In late January, in a short battle with Wall Street, an army of small investors on social media employed a classic Wall Street move to put the squeeze on a stock and help GameStop soar.
But now, a new report has emerged, attempting to blame the debacle on internet bots and fake social media accounts rather than small investors.
Cybersecurity firm PiiQ Media determined that social media bots were used to promote GameStop stock.
The firm reported that posts on Facebook, Instagram, Twitter, and YouTube hopped on trading keywords like “GME” and "Hold The Line," starting around the opening of trading and surged toward the end.
“We saw clear patterns of artificial behavior across the other four social media platforms…When you think of organic content, it’s variable in the day, variable day-to-day. It doesn’t have the exact same pattern every day for a month,” Aaron Barr, Chief Technology Officer of PiiQ said.
The report suggested organized economic or foreign actors may have played a role in the trading frenzy, but it is not certain who's behind the bots or how effective they've been. The firm estimates tens of thousands of bot accounts took part in the rallies.

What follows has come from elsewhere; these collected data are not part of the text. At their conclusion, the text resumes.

(* ===== verification/FirstScan.v ===== *)
(** * The first scan

    Models [MemoryScanner::firstScan] of [src/scanner/memory_scanner.cpp]: the choice and
    clipping of the regions, their division into chunks that overlap by one value less one
    byte, the probe that allows pages that were never touched to be skipped, the runs of
    chunks given to the workers, what each worker reads and adds, and the assembled result.

    The tuning of the chunk size from the cache and the environment and the page size are
    parameters; the workers run one after the other, as in [NextScan]. *)

From S2P Require Import Prelude Numeral TargetMachine Types Loops ScanBuffers ScanConfig ScanNumber ScanResults NextCompare ScanTarget ScanRegion NextScan.
#[local] Open Scope Z_scope.

(** [MemoryScanner::MemoryScanner]: the number of threads. *)
Definition scannerThreads (threadCount hardware : Z) : Z := Z.max 1 (if 0 <? threadCount then threadCount else hardware).

#[export] Instance ProtMatch_eq_dec : EqDecision ProtMatch.
Proof. solve_decision. Defined.

Section FirstScan.
Context {lib : Library}.

(** ** Checks *)

Definition needsPrevious : list ScanCompare := [CmpChanged; CmpUnchanged; CmpIncreased; CmpDecreased; CmpIncreasedBy; CmpDecreasedBy; CmpSameAsFirst].
Definition firstCompareError (config : ScanConfig) : option ScanError :=
  if isOneOf (sc_compareType config) needsPrevious
  then Some (InvalidArgument (bs "This compare needs a previous scan: run a first scan (Exact or Unknown initial value) first"))
  else match sc_valueType config with
  | VGrouped =>
      if bool_decide (sc_groupedTerms config = [])
      then Some (InvalidArgument (bs "ValueType::Grouped requires grouped terms (use parseGrouped)"))
      else if groupedSize config =? 0 then Some (InvalidArgument (bs "ValueType::Grouped has invalid grouped terms"))
      else if negb (isOneOf (sc_compareType config) [CmpExact; CmpUnknown])
      then Some (InvalidArgument (bs "ValueType::Grouped first scan supports only Exact or Unknown compare"))
      else None
  | VCustom =>
      if sc_customValueSize config =? 0 then Some (InvalidArgument (bs "ValueType::Custom requires customValueSize > 0"))
      else if isCompare config CmpExact && bool_decide (sc_customFormula config = [])
      then Some (InvalidArgument (bs "ValueType::Custom exact scan requires customFormula"))
      else if negb (isOneOf (sc_compareType config) [CmpExact; CmpUnknown])
      then Some (InvalidArgument (bs "ValueType::Custom first scan supports only Exact or Unknown compare"))
      else None
  | _ => None
  end.

(** ** Regions *)

Definition protAllowed (m : ProtMatch) (has : bool) : bool := bool_decide (m = ProtAny) || Bool.eqb (bool_decide (m = ProtYes)) has.
Definition regionAllowed (config : ScanConfig) (r : MemoryRegion) : bool :=
  bool_decide (region_state r = MemCommitted) && protHas (region_protection r) ProtRead
  && protAllowed (sc_writableMatch config) (protHas (region_protection r) ProtWrite)
  && protAllowed (sc_executableMatch config) (protHas (region_protection r) ProtExec)
  && memoryTypeAllowed (sc_scanPrivate config) (sc_scanImage config) (sc_scanMapped config) (region_type r).
(** The grid the start of a span is moved onto. *)
Definition gridOf (config : ScanConfig) : Z :=
  match sc_valueType config with
  | VByte | VInt16 | VInt32 | VInt64 | VFloat | VDouble | VPointer | VAll => Z.max (sc_alignment config) 1
  | VUnicodeString => 2
  | _ => 1
  end.
Definition clipped (r : MemoryRegion) (base size : Z) : MemoryRegion :=
  mkMemoryRegion base size (region_protection r) (region_type r) (region_state r) (region_path r) (region_fileOffset r).
(** The start on the grid; [None] when it passes the last address. *)
Definition gridStart (grid start : Z) : option Z :=
  if (1 <? grid) && negb (start mod grid =? 0) then
    let add := grid - start mod grid in
    if UINTPTR_MAX - add <? start then None else Some (start + add)
  else Some start.
(** One region of the loop: an exception, nothing, or the span to scan. *)
Definition clipRegion (config : ScanConfig) (r : MemoryRegion) : ScanError + option MemoryRegion :=
  if negb (regionAllowed config r) || (region_size r =? 0) then inr None
  else if UINTPTR_MAX - region_base r <? region_size r - 1 then inl (InvalidArgument (bs "Target memory region overflows the address space"))
  else
    match gridStart (gridOf config) (Z.max (region_base r) (sc_startAddress config)) with
    | None => inr None
    | Some scanStart =>
        if (sc_stopAddress config <? scanStart) || (region_size r <=? u64 (scanStart - region_base r)) then inr None
        else
          let remaining := region_size r - (scanStart - region_base r) in
          let distance := sc_stopAddress config - scanStart in
          inr (Some (clipped r scanStart (if distance <? remaining - 1 then distance + 1 else remaining)))
    end.
Fixpoint scanRegions (config : ScanConfig) (regions : list MemoryRegion) : ScanError + list MemoryRegion :=
  match regions with
  | [] => inr []
  | r :: regions =>
      match clipRegion config r with
      | inl e => inl e
      | inr o => match scanRegions config regions with inl e => inl e | inr l => inr (option_list o ++ l) end
      end
  end.
Fixpoint totalSpan (regions : list MemoryRegion) (total : Z) : option Z :=
  match regions with
  | [] => Some total
  | r :: regions => if SIZE_MAX - total <? region_size r then None else totalSpan regions (total + region_size r)
  end.

(** ** Chunks *)

Record Chunk := mkChunk { ch_base : Z; ch_owned : Z; ch_readLen : Z }.
(** [kChunkBytes] from the size of the second-level cache and the accepted override. *)
Definition chunkBytes (l2 : Z) (overrideKb : option Z) : Z :=
  match overrideKb with
  | Some kb => kb * 1024
  | None => if 0 <? l2 then Z.max (64 * 1024) (Z.min (l2 / 2) (1024 * 1024)) else 128 * 1024
  end.
Definition ownedLength (chunk alignment : Z) : Z :=
  let n := chunk / alignment * alignment in if n =? 0 then alignment else n.
Fixpoint chunkLoop (fuel : nat) (ownedLen overlap rbase rsize offset : Z) : list Chunk :=
  match fuel with
  | O => []
  | S fuel =>
      if offset <? rsize then
        let owned := Z.min ownedLen (rsize - offset) in
        let readLen := owned + Z.min overlap (rsize - offset - owned) in
        mkChunk (u64 (rbase + offset)) owned readLen :: chunkLoop fuel ownedLen overlap rbase rsize (offset + owned)
      else []
  end.
Definition rangeChunks (ownedLen overlap : Z) (range : Z * Z) : list Chunk :=
  chunkLoop (Z.to_nat (range.2 / ownedLen + 1)) ownedLen overlap range.1 range.2 0.
Definition bytewise (config : ScanConfig) : bool :=
  match sc_valueType config with VString | VUnicodeString | VByteArray | VBinary => true | _ => false end.
Definition kPagemapMinRegion : Z := 256 * 1024.

(** The probe is a result of its own, in its own directory. *)
Context (mode : SimdMode) (pageSize : Z) (pagemapDisabled : bool) (probeDisk : Disk).
(** The result of the search in bytes that are all zero counts no rows. *)
Definition probeEmpty (config : ScanConfig) (maxMatchSize : Z) : outcome bool :=
  let zeroWindow := replicate (Z.to_nat (Z.max (maxMatchSize * 4) 64)) 0 in
  let* rows := scanRegion mode config zeroWindow 4096 (len zeroWindow) in
  let probe := finalize probeDisk (writeRows probeDisk (isAll config) rows (createResult probeDisk false)) in
  Ret (w_count probe =? 0).
Definition skipNonResident (config : ScanConfig) (alignment maxMatchSize : Z) : outcome bool :=
  let stride := if bytewise config then 1 else alignment in
  let cannotStraddle := (0 <? pageSize) && (maxMatchSize <=? stride) && (pageSize mod stride =? 0) in
  if negb pagemapDisabled && cannotStraddle && negb (bool_decide (sc_valueType config = VCustom))
  then probeEmpty config maxMatchSize else Ret false.
(** The spans of a region that are read. *)
Definition regionRanges (t : Target) (skip : bool) (r : MemoryRegion) : ScanError + list (Z * Z) :=
  if skip && bool_decide (region_type r = MemPrivate) && (kPagemapMinRegion <=? region_size r) && (region_size r <=? UINTPTR_MAX - region_base r) then
    let resident := t_residentRanges t (region_base r) (region_size r) in
    if existsb (λ p : Z * Z, (p.1 <? region_base r) || (p.2 <=? p.1) || (region_base r + region_size r <? p.2)) resident
    then inl (InvalidArgument (bs "Resident memory span exceeds its target region"))
    else inr ((λ p : Z * Z, (p.1, p.2 - p.1)) <$> resident)
  else inr [(region_base r, region_size r)].
Fixpoint buildChunks (t : Target) (skip : bool) (ownedLen overlap : Z) (regions : list MemoryRegion) : ScanError + list Chunk :=
  match regions with
  | [] => inr []
  | r :: regions =>
      match regionRanges t skip r with
      | inl e => inl e
      | inr ranges =>
          match buildChunks t skip ownedLen overlap regions with
          | inl e => inl e
          | inr l => inr (mjoin (rangeChunks ownedLen overlap <$> ranges) ++ l)
          end
      end
  end.

(** ** Workers *)

(** The end of the run of a thread that starts at chunk [ci]. *)
Fixpoint runEnd (chunks : list Chunk) (perThread : Z) (last : bool) (acc : Z) (ci : nat) : nat :=
  match chunks with
  | [] => ci
  | c :: chunks => if (acc <? perThread) || last then runEnd chunks perThread last (u64 (acc + ch_owned c)) (S ci) else ci
  end.
(** [chunkBegin] and [chunkEnd] of the threads that remain, from the chunk [ci]. *)
Fixpoint partition (chunks : list Chunk) (perThread : Z) (threads : nat) (ci : nat) : list (nat * nat) :=
  match threads with
  | O => []
  | S threads =>
      let e := runEnd (drop ci chunks) perThread (bool_decide (threads = 0%nat)) 0 ci in
      (ci, e) :: partition chunks perThread threads e
  end.
(** What a worker adds for a chunk it reads. *)
Definition chunkRows (t : Target) (config : ScanConfig) (c : Chunk) : outcome (list Row) :=
  let buf := t_read t (ch_base c) (ch_readLen c) in
  if len buf =? 0 then Ret [] else scanRegion mode config buf (ch_base c) (Z.min (len buf) (ch_owned c)).
Fixpoint chunkWorkerLoop (t : Target) (config : ScanConfig) (disk : Disk) (stop : Z → bool) (run : list Chunk) (ci : nat) (w : Writer) : outcome Writer :=
  match run with
  | [] => Ret w
  | c :: run =>
      if stop (Z.of_nat ci) then Ret w else
      let* rows := chunkRows t config c in
      chunkWorkerLoop t config disk stop run (S ci) (writeRows disk (isAll config) rows w)
  end.
Definition chunkWorker (t : Target) (config : ScanConfig) (disk : Disk) (stop : Z → bool) (chunks : list Chunk) (run : nat * nat) : outcome Writer :=
  let w := setDataFormat disk (sc_byteOrder config) (sc_pointerWidth config) (createResult disk false) in
  let w := if isAll config then enableAllTypeCandidates disk w else w in
  let* w := chunkWorkerLoop t config disk stop (take (run.2 - run.1) (drop run.1 chunks)) run.1 w in
  Ret (finalize disk w).
Fixpoint chunkWorkers (t : Target) (config : ScanConfig) (disks : nat → Disk) (stop : nat → Z → bool) (root : bytes) (chunks : list Chunk)
    (runs : list (nat * nat)) (i : nat) : outcome (list (bytes * Writer)) :=
  match runs with
  | [] => Ret []
  | run :: runs =>
      let* w := chunkWorker t config (disks i) (stop i) chunks run in
      let* rest := chunkWorkers t config disks stop root chunks runs (S i) in
      Ret ((partPath root i, w) :: rest)
  end.

(** ** The scan *)

Definition emptyFirst (disk : Disk) (config : ScanConfig) (enable : bool) : Writer :=
  let w := setDataFormat disk (sc_byteOrder config) (sc_pointerWidth config) (createResult disk false) in
  finalize disk (if enable && isAll config then enableAllTypeCandidates disk w else w).
Definition scanChunks (t : Target) (threadCount : Z) (disks : nat → Disk) (mergedDisk : Disk) (stop : nat → Z → bool) (root : bytes)
    (config : ScanConfig) (chunks : list Chunk) : outcome (ScanError + Scanned) :=
  let totalMem := foldl (λ total c, u64 (total + ch_owned c)) 0 chunks in
  if totalMem =? 0 then let w := emptyFirst (disks 0%nat) config false in Ret (inr (loadedOf w, w_format w)) else
  let maxThreads := if t_concurrent t then threadCount else 1 in
  let nThreads := Z.min maxThreads (Z.max 1 (to_signed 32 (len chunks))) in
  let perThread := Z.max 1 (u64 (totalMem + nThreads - 1) / nThreads) in
  let* parts := chunkWorkers t config disks stop root chunks (partition chunks perThread (Z.to_nat nThreads) 0) 0 in
  Ret (if lostTarget t then inl lostError else inr (assembleShardedResult mergedDisk (directoriesOf parts) parts)).

Definition firstScan (t : Target) (threadCount kChunkBytes : Z) (disks : nat → Disk) (mergedDisk : Disk) (stop : nat → Z → bool) (root : bytes)
    (requested : ScanConfig) : outcome (ScanError + Scanned) :=
  match targetScanConfig t requested with inl e => Ret (inl e) | inr config =>
  match firstCompareError config with Some e => Ret (inl e) | None =>
  if remoteTarget t && bool_decide (t_regions t = []) then
    Ret (inl (if negb (t_liveAfter t) then RuntimeError (bs "The remote target disconnected before scanning")
              else InvalidArgument (bs "The target reported no memory map; for a GDB stub supply explicit guest ranges before scanning")))
  else
  match scanRegions config (t_regions t) with inl e => Ret (inl e) | inr regions =>
  match totalSpan regions 0 with None => Ret (inl (InvalidArgument (bs "Total scan span exceeds the frontend size limit"))) | Some totalMem =>
  if totalMem =? 0 then let w := emptyFirst (disks 0%nat) config true in Ret (inr (loadedOf w, w_format w)) else
  let alignment := Z.max 1 (sc_alignment config) in
  match valueSizeForConfig config with None => Ret (inl EncodingFailed) | Some vs =>
    let maxMatchSize := Z.max 1 vs in
    let overlap := maxMatchSize - 1 in
    let ownedLen := ownedLength kChunkBytes alignment in
    let* skip := skipNonResident config alignment maxMatchSize in
    match buildChunks t skip ownedLen overlap regions with inl e => Ret (inl e) | inr chunks =>
      scanChunks t threadCount disks mergedDisk stop root config chunks
    end
  end end end end end.
End FirstScan.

The company did not analyze Reddit data but said it suspects that a similar pattern of activity took place on r/WallStreetBets.
Earlier this month, Reddit Chief Executive Steve Huffman told Congress that bots, artificial or fake accounts, had not played a “significant role” in GameStop Reddit message traffic.

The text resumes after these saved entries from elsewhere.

(* ===== verification/Signature.v ===== *)
(** * Code signatures

    Models [src/analysis/signature.cpp]: the byte pattern that finds a code address again.
    The process and the disassembler are parameters: what a read transfers, the regions, and
    the instructions of a stretch of code. *)

From S2P Require Import Prelude Types Loops ScanBuffers PatternScan ScanConfig.
#[local] Open Scope Z_scope.

(** ** Patterns *)

Record PatByte := mkPat { pb_value : Z; pb_wild : bool }.
#[export] Instance PatByte_eq_dec : EqDecision PatByte.
Proof. solve_decision. Defined.
Fixpoint dropWild (pat : list PatByte) : list PatByte :=
  match pat with
  | b :: rest => if pb_wild b then dropWild rest else pat
  | [] => []
  end.
Definition trimmed (pat : list PatByte) : list PatByte := reverse (dropWild (reverse pat)).
(** The inner loop over the pattern. *)
Fixpoint matches (pat : list PatByte) (w : bytes) : bool :=
  match pat, w with
  | [], _ => true
  | b :: pat, c :: w => (pb_wild b || (c =? pb_value b)) && matches pat w
  | _ :: _, [] => false
  end.
(** The loop over the positions of a buffer, with the count and the first match so far; it
    stops after a second one. *)
Fixpoint countFrom (pat : list PatByte) (buffer : bytes) (base : Z) (fuel : nat) (p cnt first : Z) : Z * Z :=
  match fuel with
  | O => (cnt, first)
  | S fuel =>
      if p + len pat <=? len buffer then
        if matches pat (slice buffer p (len pat)) then
          let first := if cnt =? 0 then u64 (base + p) else first in
          if 1 <? cnt + 1 then (cnt + 1, first) else countFrom pat buffer base fuel (p + 1) (cnt + 1) first
        else countFrom pat buffer base fuel (p + 1) cnt first
      else (cnt, first)
  end.
Definition countInBuffer (pat : list PatByte) (buffer : bytes) (base first : Z) : Z * Z :=
  if (len pat =? 0) || (len buffer <? len pat) then (0, first) else countFrom pat buffer base (Z.to_nat (len buffer - len pat + 1)) 0 0 first.
Definition hexUpper (d : Z) : Z := if d <? 10 then "0"%chr + d else "A"%chr + (d - 10).
(** [%02X], or two question marks. *)
Definition byteText (b : PatByte) : bytes := if pb_wild b then bs "??" else [hexUpper (pb_value b / 16); hexUpper (pb_value b mod 16)].
Fixpoint aobText (pat : list PatByte) : bytes :=
  match pat with
  | [] => []
  | [b] => byteText b
  | b :: pat => byteText b ++ [32] ++ aobText pat
  end.
Definition toAob (pat : list PatByte) : bytes := aobText (trimmed pat).

(** ** Instructions *)

(** What the disassembler tells of an instruction. *)
Record Insn := mkInsn {
  in_bytes : bytes; in_ripTarget : Z; in_dispOffset : Z; in_dispSize : Z; in_immOffset : Z; in_immSize : Z; in_memory : bool; in_baseReg : bytes
}.
Definition leAt (b : bytes) (offset n : Z) : outcome Z := let* w := subspan b offset n in Ret (le_val w).
(** The byte [k] of an instruction moves with the module. *)
Definition wildAt (i : Insn) (k : Z) : outcome bool :=
  let ripWild := negb (in_ripTarget i =? 0) in
  let rip := ripWild && negb (in_dispSize i =? 0) && (in_dispOffset i <=? k) && (k <? in_dispOffset i + in_dispSize i) in
  let* absolute :=
    if negb ripWild && (in_dispSize i =? 4) && (in_dispOffset i <=? k) && (k <? in_dispOffset i + 4) then
      let* disp := leAt (in_bytes i) (in_dispOffset i) 4 in
      Ret (in_memory i && bool_decide (in_baseReg i = []) || (65536 <=? disp) && (disp <? 4294901760))
    else Ret false in
  let* imm :=
    if (4 <=? in_immSize i) && (in_immOffset i <=? k) && (k <? in_immOffset i + in_immSize i) then
      let* v := leAt (in_bytes i) (in_immOffset i) (Z.min (in_immSize i) 8) in
      Ret ((65536 <=? v) && (v <=? 140737488355327))
    else Ret false in
  Ret (rip || absolute || imm).
Fixpoint patternLoop (i : Insn) (rest : bytes) (k : Z) : outcome (list PatByte) :=
  match rest with
  | [] => Ret []
  | c :: rest => let* wild := wildAt i k in let* pat := patternLoop i rest (k + 1) in Ret (mkPat c wild :: pat)
  end.

(** ** Searching a process *)

Class SigTarget := {
  st_read : Z → Z → option bytes;
  st_region : Z → option MemoryRegion;
  st_regions : list MemoryRegion;
  st_disassemble : Z → bytes → option (list Insn)  (* none without a decoder for the code there *)
}.
Record SearchRange := mkRange { sr_base : Z; sr_size : Z }.
Record SignatureResult := mkSignature { sg_pattern : bytes; sg_length : Z; sg_unique : bool; sg_moduleWide : bool; sg_incomplete : bool }.
Definition noSignature : SignatureResult := mkSignature [] 0 false false false.

Section Search.
Context {S : SigTarget}.

(** [kChunk]. *)
Definition sigChunk : Z := 16777216.
(** One chunk after the other; [incomplete] is carried along. *)
Fixpoint countChunks (pat : list PatByte) (base size : Z) (fuel : nat) (offset cnt first : Z) (incomplete : bool) : Z * Z * bool :=
  match fuel with
  | O => (cnt, first, incomplete)
  | Datatypes.S fuel =>
      if offset + len pat <=? size then
        let want := Z.min (sigChunk + len pat - 1) (size - offset) in
        match st_read (u64 (base + offset)) want with
        | None => (cnt, first, true)
        | Some buffer =>
            let got := len buffer in
            let incomplete := incomplete || (got <? want) in
            if got <? len pat then (cnt, first, incomplete) else
            let limit := got - len pat + 1 in
            let '(cnt, first) := countFrom pat buffer (u64 (base + offset)) (Z.to_nat limit) 0 cnt first in
            if (1 <? cnt) || (got <? want) then (cnt, first, incomplete) else countChunks pat base size fuel (offset + limit) cnt first incomplete
        end
      else (cnt, first, incomplete)
  end.
Definition countMatches (pat : list PatByte) (base size first : Z) (incomplete : bool) : Z * Z * bool :=
  if (len pat =? 0) || (size <? len pat) then (0, first, incomplete) else countChunks pat base size (Z.to_nat (size / sigChunk + 1)) 0 0 first incomplete.
(** Every range with what is cached of it, when the ranges are cached. *)
Definition cacheRange (r : SearchRange) : bytes := match st_read (sr_base r) (sr_size r) with Some b => take (Z.to_nat (sr_size r)) b | None => [] end.
Definition cacheShort (r : SearchRange) : bool := len (cacheRange r) <? sr_size r.
(** The lambda [count], from a range on. *)
Fixpoint countScope (useCache : bool) (pat : list PatByte) (scope : list SearchRange) (found first : Z) (incomplete : bool) : Z * Z * bool :=
  match scope with
  | [] => (found, first, incomplete)
  | r :: scope =>
      if found <? 2 then
        let '(c, at_, incomplete) := if useCache then (countInBuffer pat (cacheRange r) (sr_base r) 0, incomplete) else countMatches pat (sr_base r) (sr_size r) 0 incomplete in
        countScope useCache pat scope (found + c) (if negb (c =? 0) && (found =? 0) then at_ else first) incomplete
      else (found, first, incomplete)
  end.
(** The loop over the instructions: the pattern, whether it is unique, and what was incomplete. *)
Fixpoint growLoop (useCache : bool) (scope : list SearchRange) (address maxBytes : Z) (insns : list Insn) (pat : list PatByte) (incomplete : bool) : outcome (list PatByte * bool * bool) :=
  match insns with
  | [] => Ret (pat, false, incomplete)
  | i :: insns =>
      let* more := patternLoop i (in_bytes i) 0 in
      let pat := pat ++ more in
      let '(found, first, incomplete) := countScope useCache (trimmed pat) scope 0 0 incomplete in
      if found =? 1 then Ret (pat, first =? address, incomplete)
      else if maxBytes <=? len pat then Ret (pat, false, incomplete)
      else growLoop useCache scope address maxBytes insns pat incomplete
  end.
Definition scopeTotal (scope : list SearchRange) : Z := foldl (λ total r, total + Z.min (sr_size r) (SIZE_MAX - total)) 0 scope.
Definition makeSignatureIn (address : Z) (codeRegion : SearchRange) (scope : list SearchRange) (maxBytes : Z) : outcome SignatureResult :=
  if (sr_size codeRegion =? 0) || (address <? sr_base codeRegion) || (sr_size codeRegion <=? address - sr_base codeRegion) then Ret noSignature else
  let codeOff := address - sr_base codeRegion in
  match st_read address (Z.min (sr_size codeRegion - codeOff) (maxBytes + 16)) with
  | None | Some [] => Ret noSignature
  | Some code =>
      match st_disassemble address code with
      | None => Ret noSignature
      | Some insns =>
          let useCache := scopeTotal scope <=? 134217728 in
          let incomplete := useCache && existsb cacheShort scope in
          let* r := growLoop useCache scope address maxBytes insns [] incomplete in
          let '(pat, unique, incomplete) := r in
          let pat := trimmed pat in
          let '(unique, incomplete) := if unique : bool then (true, incomplete) else
            let '(found, first, incomplete) := countScope useCache pat scope 0 0 incomplete in ((found =? 1) && (first =? address), incomplete) in
          Ret (mkSignature (toAob pat) (len pat) (unique && negb incomplete) false incomplete)
      end
  end.
Definition makeSignatureRegion (address regionBase regionSize maxBytes : Z) : outcome SignatureResult :=
  if (regionSize =? 0) || (UINTPTR_MAX - regionBase <? regionSize - 1) then Ret noSignature
  else makeSignatureIn address (mkRange regionBase regionSize) [mkRange regionBase regionSize] maxBytes.
(** The readable mappings of the file, or the one mapping. *)
Definition moduleScope (region : MemoryRegion) : list SearchRange :=
  if bool_decide (head (region_path region) = Some "/"%chr) then
    (λ r, mkRange (region_base r) (region_size r)) <$> filter (λ r, bytes_eqb (region_path r) (region_path region) && protHas (region_protection r) ProtRead && negb (region_size r =? 0)) st_regions
  else [].
Definition makeSignature (address maxBytes : Z) : outcome SignatureResult :=
  match st_region address with
  | None => Ret noSignature
  | Some region =>
      let scope := moduleScope region in
      let moduleWide := negb (bool_decide (scope = [])) in
      let scope := if moduleWide then scope else [mkRange (region_base region) (region_size region)] in
      let* out := makeSignatureIn address (mkRange (region_base region) (region_size region)) scope maxBytes in
      Ret (mkSignature (sg_pattern out) (sg_length out) (sg_unique out) moduleWide (sg_incomplete out))
  end.
End Search.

“We have since analyzed the activity in WallStreetBets to determine whether bots, foreign agents, or other bad actors played a significant role. They have not,” Huffman said.
The GameStop saga started when short-sellers Citron Research and Melvin Capital placed bets that shares would fall.
However, the collective group of Reddit users from the WallStreetBets subreddit bought
the stock as hedge funds were attempting to short it. Small retail investors suddenly joined forces to push GameStop stock to amazing new heights, going to under $20 to a high of $483.
In a meantime, many retail brokerages decided to restrict new purchases of GameStop. The frenzy over GameStop stock has led most retail brokerages such TD Ameritrade, Interactive Brokers, CharlesSchwab, and Robinhood to restrict new purchases of GameStop.
However, what angered many is that, according to the decision, hedge funds could buy and sell, but on many platforms, retail investors could only sell, which was hardly fair.
Meanwhile, the US regulators are probing Robinhood for imposing temporary trading curbs.
The trading app has received requests for information from federal prosecutors, the Securities and Exchange Commission (SEC), various states attorneys general, and other financial regulators
On top of that, it’s also facing nearly 50 lawsuits related to the GameStop saga, including a class-action lawsuit from upset stockholders.